WHAT YOU WILL DO -
From the records below, print exactly the lines starting at the one containing "(forall p, malloc_ok" and ending at the one containing "apply wp_bind. eapply wp_pset; [simpl;", ends included, and nothing else.

Data excerpts

☆ ☆ ☆

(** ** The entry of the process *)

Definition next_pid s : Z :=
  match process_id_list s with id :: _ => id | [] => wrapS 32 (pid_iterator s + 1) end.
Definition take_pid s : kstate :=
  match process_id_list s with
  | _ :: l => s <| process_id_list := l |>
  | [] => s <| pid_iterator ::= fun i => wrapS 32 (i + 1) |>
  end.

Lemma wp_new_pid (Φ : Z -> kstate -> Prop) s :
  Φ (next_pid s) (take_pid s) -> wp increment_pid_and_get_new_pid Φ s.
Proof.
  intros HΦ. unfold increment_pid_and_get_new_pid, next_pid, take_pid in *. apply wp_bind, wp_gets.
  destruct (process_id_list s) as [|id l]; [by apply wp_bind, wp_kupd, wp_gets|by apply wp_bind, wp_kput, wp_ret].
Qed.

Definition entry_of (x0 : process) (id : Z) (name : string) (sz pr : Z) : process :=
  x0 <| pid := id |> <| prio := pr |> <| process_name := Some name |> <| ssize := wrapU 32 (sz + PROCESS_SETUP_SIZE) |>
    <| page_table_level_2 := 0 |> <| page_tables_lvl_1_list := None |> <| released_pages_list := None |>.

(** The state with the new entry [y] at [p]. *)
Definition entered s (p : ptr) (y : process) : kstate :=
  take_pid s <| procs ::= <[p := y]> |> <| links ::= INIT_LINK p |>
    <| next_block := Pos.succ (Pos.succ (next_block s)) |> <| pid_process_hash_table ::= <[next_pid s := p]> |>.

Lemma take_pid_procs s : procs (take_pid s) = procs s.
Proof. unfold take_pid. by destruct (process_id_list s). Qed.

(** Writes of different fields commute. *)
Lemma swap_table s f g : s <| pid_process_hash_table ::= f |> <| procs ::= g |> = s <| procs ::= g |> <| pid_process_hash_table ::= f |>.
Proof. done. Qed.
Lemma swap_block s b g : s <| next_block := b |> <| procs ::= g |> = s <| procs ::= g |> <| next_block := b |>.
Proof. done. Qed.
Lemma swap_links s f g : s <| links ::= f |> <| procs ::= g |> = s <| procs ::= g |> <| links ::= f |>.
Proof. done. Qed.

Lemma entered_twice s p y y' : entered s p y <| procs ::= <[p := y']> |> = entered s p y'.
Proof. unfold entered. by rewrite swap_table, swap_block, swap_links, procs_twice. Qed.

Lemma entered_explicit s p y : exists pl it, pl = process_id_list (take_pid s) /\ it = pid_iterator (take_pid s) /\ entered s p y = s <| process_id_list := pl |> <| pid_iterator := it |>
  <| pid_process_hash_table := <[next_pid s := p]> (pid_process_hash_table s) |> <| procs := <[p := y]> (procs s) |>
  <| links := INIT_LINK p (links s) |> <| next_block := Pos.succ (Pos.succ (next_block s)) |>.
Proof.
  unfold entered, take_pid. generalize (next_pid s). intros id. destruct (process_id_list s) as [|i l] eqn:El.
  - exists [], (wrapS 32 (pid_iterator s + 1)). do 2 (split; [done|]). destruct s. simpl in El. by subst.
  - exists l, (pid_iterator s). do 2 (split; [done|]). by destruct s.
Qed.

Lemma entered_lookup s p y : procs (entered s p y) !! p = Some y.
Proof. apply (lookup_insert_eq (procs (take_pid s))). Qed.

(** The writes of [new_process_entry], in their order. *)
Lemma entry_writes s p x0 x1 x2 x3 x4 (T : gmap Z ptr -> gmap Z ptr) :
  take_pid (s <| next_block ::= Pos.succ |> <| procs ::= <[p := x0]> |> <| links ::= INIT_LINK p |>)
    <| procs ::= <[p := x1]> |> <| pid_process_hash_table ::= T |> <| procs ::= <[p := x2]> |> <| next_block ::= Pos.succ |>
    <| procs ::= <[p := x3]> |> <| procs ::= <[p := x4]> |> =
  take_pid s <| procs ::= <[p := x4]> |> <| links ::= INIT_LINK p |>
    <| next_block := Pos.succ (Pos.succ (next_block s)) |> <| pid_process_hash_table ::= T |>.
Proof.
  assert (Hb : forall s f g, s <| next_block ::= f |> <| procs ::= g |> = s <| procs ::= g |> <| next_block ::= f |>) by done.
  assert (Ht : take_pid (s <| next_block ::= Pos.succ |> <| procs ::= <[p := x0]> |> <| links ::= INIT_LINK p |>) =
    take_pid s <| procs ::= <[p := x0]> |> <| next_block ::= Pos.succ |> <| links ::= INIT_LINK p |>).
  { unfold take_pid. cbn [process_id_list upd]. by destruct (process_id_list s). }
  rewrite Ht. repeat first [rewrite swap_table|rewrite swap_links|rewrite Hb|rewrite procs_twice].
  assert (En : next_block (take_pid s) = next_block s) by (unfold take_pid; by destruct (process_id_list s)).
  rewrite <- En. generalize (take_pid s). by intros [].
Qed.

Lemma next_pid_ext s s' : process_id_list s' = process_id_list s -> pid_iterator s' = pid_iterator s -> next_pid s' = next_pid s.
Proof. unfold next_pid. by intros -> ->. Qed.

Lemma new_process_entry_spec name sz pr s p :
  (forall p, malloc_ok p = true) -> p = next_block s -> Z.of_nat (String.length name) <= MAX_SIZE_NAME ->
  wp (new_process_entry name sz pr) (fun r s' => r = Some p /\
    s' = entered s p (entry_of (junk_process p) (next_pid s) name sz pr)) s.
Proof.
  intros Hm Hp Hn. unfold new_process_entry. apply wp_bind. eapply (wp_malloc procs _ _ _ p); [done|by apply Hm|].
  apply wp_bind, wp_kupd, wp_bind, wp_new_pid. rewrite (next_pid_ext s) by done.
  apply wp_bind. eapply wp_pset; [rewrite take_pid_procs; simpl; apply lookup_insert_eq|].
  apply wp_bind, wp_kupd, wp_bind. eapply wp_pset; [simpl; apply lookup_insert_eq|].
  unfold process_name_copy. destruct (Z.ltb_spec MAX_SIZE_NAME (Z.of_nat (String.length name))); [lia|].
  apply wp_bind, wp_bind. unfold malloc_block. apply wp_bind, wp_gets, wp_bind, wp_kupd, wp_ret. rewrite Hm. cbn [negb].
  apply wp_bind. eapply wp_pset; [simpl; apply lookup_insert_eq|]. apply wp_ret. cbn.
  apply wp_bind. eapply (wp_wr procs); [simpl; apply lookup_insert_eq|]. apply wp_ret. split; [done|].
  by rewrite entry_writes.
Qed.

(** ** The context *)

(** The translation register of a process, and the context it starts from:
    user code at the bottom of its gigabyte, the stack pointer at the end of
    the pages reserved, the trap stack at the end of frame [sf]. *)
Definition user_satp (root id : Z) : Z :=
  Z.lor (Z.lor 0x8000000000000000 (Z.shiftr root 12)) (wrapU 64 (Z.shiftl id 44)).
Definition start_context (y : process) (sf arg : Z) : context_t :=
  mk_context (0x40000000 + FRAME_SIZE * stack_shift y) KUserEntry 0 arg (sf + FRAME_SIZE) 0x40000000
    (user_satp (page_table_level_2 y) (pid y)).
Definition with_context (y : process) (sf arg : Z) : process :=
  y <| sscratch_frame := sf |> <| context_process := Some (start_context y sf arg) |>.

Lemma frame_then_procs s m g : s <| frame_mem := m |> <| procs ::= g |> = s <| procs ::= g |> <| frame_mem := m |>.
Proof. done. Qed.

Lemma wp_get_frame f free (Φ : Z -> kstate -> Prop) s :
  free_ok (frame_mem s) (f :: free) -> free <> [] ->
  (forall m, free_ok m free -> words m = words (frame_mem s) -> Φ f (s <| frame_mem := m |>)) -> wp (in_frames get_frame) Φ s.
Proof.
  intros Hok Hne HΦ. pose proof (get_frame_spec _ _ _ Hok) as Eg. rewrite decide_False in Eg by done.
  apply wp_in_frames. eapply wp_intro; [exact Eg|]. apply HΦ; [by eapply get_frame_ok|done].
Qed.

☆ ☆ ☆

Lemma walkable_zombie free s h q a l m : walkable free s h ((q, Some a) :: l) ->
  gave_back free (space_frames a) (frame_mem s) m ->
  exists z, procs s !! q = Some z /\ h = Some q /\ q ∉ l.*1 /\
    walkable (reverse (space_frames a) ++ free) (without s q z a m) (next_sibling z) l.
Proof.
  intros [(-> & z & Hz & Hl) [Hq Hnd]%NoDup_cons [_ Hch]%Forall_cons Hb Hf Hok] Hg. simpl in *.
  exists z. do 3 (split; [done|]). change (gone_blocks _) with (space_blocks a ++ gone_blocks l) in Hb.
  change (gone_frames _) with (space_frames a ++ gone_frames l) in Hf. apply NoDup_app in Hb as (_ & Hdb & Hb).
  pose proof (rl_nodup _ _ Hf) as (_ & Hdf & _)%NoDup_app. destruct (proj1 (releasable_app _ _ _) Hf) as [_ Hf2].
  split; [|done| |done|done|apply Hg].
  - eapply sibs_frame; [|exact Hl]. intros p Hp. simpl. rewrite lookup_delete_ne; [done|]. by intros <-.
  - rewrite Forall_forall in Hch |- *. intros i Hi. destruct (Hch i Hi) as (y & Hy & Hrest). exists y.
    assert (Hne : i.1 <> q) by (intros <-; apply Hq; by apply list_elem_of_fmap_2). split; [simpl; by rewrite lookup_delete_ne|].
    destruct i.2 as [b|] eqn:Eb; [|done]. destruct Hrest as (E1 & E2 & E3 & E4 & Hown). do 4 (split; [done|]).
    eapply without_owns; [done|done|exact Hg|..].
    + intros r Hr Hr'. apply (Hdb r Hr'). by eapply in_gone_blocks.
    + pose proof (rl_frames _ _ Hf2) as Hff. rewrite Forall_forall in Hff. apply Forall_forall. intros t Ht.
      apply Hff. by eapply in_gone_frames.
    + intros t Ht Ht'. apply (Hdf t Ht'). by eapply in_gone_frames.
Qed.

☆ ☆ ☆

EXERCISE OUTPUT -
  (forall p, malloc_ok p = true) -> p = next_block s -> Z.of_nat (String.length name) <= MAX_SIZE_NAME ->
  wp (new_process_entry name sz pr) (fun r s' => r = Some p /\
    s' = entered s p (entry_of (junk_process p) (next_pid s) name sz pr)) s.
Proof.
  intros Hm Hp Hn. unfold new_process_entry. apply wp_bind. eapply (wp_malloc procs _ _ _ p); [done|by apply Hm|].
  apply wp_bind, wp_kupd, wp_bind, wp_new_pid. rewrite (next_pid_ext s) by done.
  apply wp_bind. eapply wp_pset; [rewrite take_pid_procs; simpl; apply lookup_insert_eq|].
  apply wp_bind, wp_kupd, wp_bind. eapply wp_pset; [simpl; apply lookup_insert_eq|].
  unfold process_name_copy. destruct (Z.ltb_spec MAX_SIZE_NAME (Z.of_nat (String.length name))); [lia|].
  apply wp_bind, wp_bind. unfold malloc_block. apply wp_bind, wp_gets, wp_bind, wp_kupd, wp_ret. rewrite Hm. cbn [negb].
  apply wp_bind. eapply wp_pset; [simpl; apply lookup_insert_eq|]. apply wp_ret. cbn.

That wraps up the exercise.